Bolshevik leader Vladimir Lenin, whose body remains on display in the mausoleum on Red Square, is getting a new suit, an official said on the 86th anniversary of the Russian revolution.
Lenin will be given new clothes during works that will be carried on his body between Nov. 10 and Dec. 29, said embalming expert Yuri Denisov-Nikosky, a senior official at the Russian center for bio-medical technologies.
The former Soviet leader has lain in the mausoleum on Red Square since his death in 1924, preserved by embalming despite his declared wish to be buried in his native Saint Petersburg.
Denisov-Nikolsky said Lenin's new suit will be his 10th during the 30 years in which he had been involved in preserving the body, the RIA Novosti news agency said.
New clothes, including a white spotted tie, are ordered every three years, he said.
After he was first buried in the mausoleum, Lenin was dressed in military uniform, but "just before the (1941-45) war, someone decided it symbolized a militarist nature and he was immediately dressed in civilian clothes," Denisov-Nikolsky said.

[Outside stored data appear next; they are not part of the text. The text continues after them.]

(** A forged IPN: it names the pending order and says the payment is done. *)
Definition forged_ipn : object :=
  [("payment_status", JStr "finished"); ("order_id", JStr "gf_1");
   ("price_amount", JNum "12.5"); ("pay_currency", JStr "btc")].

(** The v3-complete server holding one pending order, [O1]. *)
Definition order_O1 : V3Complete.Order :=
  V3Complete.mkOrder "O1" 7446 "Followers - Standard" "https://instagram.com/ann"
    5000 "ann@example.com" "2.50" "12.5" "stripe" "pending" None 1700000000000.

Definition store_O1 : V3Complete.state :=
  V3Complete.mkState {[ "O1" := order_O1 ]} [] [] [].

(** One delivery of the signed checkout-completed webhook for [O1]. *)
Definition deliver_O1 (up : Jap.upstream) (st : V3Complete.state)
    : V3Complete.state :=
  (V3Complete.stripe_webhook (sdk := demo_sdk) (Some "whsec") up "checkout O1"
     (Some "signed whsec") st).2.

(** One delivery of the IPN that reports the payment of [O1] finished. *)
Definition ipn_O1 : object :=
  [("payment_status", JStr "finished"); ("order_id", JStr "O1")].

(** The status and the upstream order id the store holds for [O1]. *)
Definition status_O1 (st : V3Complete.state) : option string :=
  V3Complete.status <$> V3Complete.getOrder "O1" st.

Definition japOrderId_O1 (st : V3Complete.state) : option (option Z) :=
  V3Complete.japOrderId <$> V3Complete.getOrder "O1" st.

(** The v5 server with JAP integration without a Stripe webhook secret,
    holding the pending card order of session [cs_1]. *)
Definition open_env : ServerJap.env :=
  ServerJap.mkEnv None (Some "ipnsec") (Some "japkey").

Definition card_pending : ServerJap.Order :=
  ServerJap.mkOrder 1700000000000 "GF-1" (Some "cs_1") "ann@example.com"
    "https://instagram.com/ann" 5000 (Some 7446%Z) "pending" "stripe" None None.

(** The request [processOrder] sends for an order. *)
Definition request_of (order : V3Complete.Order) : Jap.request :=
  Jap.Request (Jap.Num (V3Complete.serviceId order))
    (Some (V3Complete.link order)) (Jap.Num (V3Complete.quantity order)).

(** A reply that brings no order: the request failed (connection, timeout,
    a reply that is not JSON), or the upstream answered without an order
    id, as it does when it rejects the request with an [error]. *)
Definition no_order (r : Jap.reply) : bool :=
  match r with
  | Jap.NetworkError _ => true
  | Jap.Response order _ => negb (Jap.order_truthy order)
  end.

(** The request the Stripe handler of v5 sends for an event. *)
Definition v5_request (event : Stripe.event) : Jap.request :=
  let m := Stripe.metadata (Stripe.object event) in
  Jap.Request (ParseInt.parseInt_of (Stripe.meta m "serviceId"))
    (Stripe.meta m "link") (ParseInt.parseInt_of (Stripe.meta m "quantity")).

(** getfame-backend-v5 with every key set, and nothing stored. *)
Definition v5_env : V5.env :=
  V5.mkEnv (Some "sk") (Some "whsec") (Some "npkey") (Some "ipnsec") (Some "japkey").

Definition v5_empty : V5.state := V5.mkState [] [] [] [].

(** A catalog of v3-complete with one service, bounds 100 to 10000, and a
    checkout request for 5 units of it. *)
Definition one_service_catalog (serviceId : Z) : option V3Complete.Service :=
  if (serviceId =? 7446)%Z
  then Some (V3Complete.mkService 7446 "Followers - Standard" "instagram" "2.50"
               100 10000)
  else None.

Definition five_units : V3Complete.OrderBody :=
  V3Complete.mkBody (Some 7446%Z) (Some "https://instagram.com/ann") (Some 5%Z)
    (Some "ann@example.com").

(** A stand-in for the floating-point total in the worked examples. *)
Definition demo_total (pricePerK : string) (quantity : Z) : string := "0.01".

(** A cached list of v3 that holds one service, stamped at time 0. *)
Definition cached_service : V3.Service :=
  V3.mkService 7446 "Followers - Standard" "instagram" "followers"
    "Fast delivery" "3.75" (JStr "50") (JStr "50000") None.

Definition warm_cache : V3.cache := V3.mkCache (Some [cached_service]) 0.

(** The v2 catalog in the worked examples: the upstream list curates to one
    service, bounds 100 to 10000; the arithmetic is a stand-in. *)
Definition v2_service : V2.Service :=
  V2.mkService 7446 "Followers - Standard" "instagram" "followers" (15 # 4)
    (Jap.Num 100%Z) (Jap.Num 10000%Z).

Definition v2_curate (raw : unit) : string + list V2.Service := inr [v2_service].

Definition v2_amount (rate : Q) (quantity : Jap.number) : Q := rate.

Definition v2_five_units : V2.OrderData :=
  V2.mkData 7446 "https://instagram.com/ann" (Jap.Num 5%Z) None None.

(** The request the Stripe handler of the v5 server with JAP integration
    sends for an event. *)
Definition jap_request (event : Stripe.event) : Jap.request :=
  let m := Stripe.metadata (Stripe.object event) in
  Jap.Request (ParseInt.parseInt_of (Stripe.meta m "japServiceId"))
    (Stripe.meta m "link") (ParseInt.parseInt_of (Stripe.meta m "quantity")).

(** The event a delivery to the Stripe handler of that server yields. *)
Definition parsed_event {sdk : Stripe.Sdk} (e : ServerJap.env)
    (payload : string) (signature : option string) : string + Stripe.event :=
  if truthy (ServerJap.STRIPE_WEBHOOK_SECRET e)
  then Stripe.constructEvent payload signature
         (default EmptyString (ServerJap.STRIPE_WEBHOOK_SECRET e))
  else Stripe.JSON_parse payload.

(** An order of v3-complete with its status and upstream id blanked: what
    is left is what was fixed when the order was created. *)
Definition frozen (o : V3Complete.Order) : V3Complete.Order :=
  V3Complete.with_japOrderId None (V3Complete.with_status EmptyString o).

(** The order [createOrder] of v3-complete stores for a Stripe checkout. *)
Definition pending_order (order_total : string -> Z -> string)
    (orderId : string) (now serviceId : Z) (service : V3Complete.Service)
    (link : string) (quantity : Z) (email : string) : V3Complete.Order :=
  V3Complete.mkOrder orderId serviceId (V3Complete.name service) link quantity
    email (V3Complete.rate service)
    (order_total (V3Complete.rate service) quantity) "stripe" "pending" None now.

The official said that since an inspection last year, there have been "no changes in Vladimir Lenin's body."
Last year he said that Lenin's remains could remain on display "for another 100 years."
Some Russian officials have suggested that Lenin's body should be removed from Red Square and finally buried, but the Communist Party is strongly opposed to the move and parliament has several times put off debating the issue.
For many years Lenin's tomb was a popular tourist attraction, and opinion polls regularly show that most Russians take a broadly positive view of his achievements.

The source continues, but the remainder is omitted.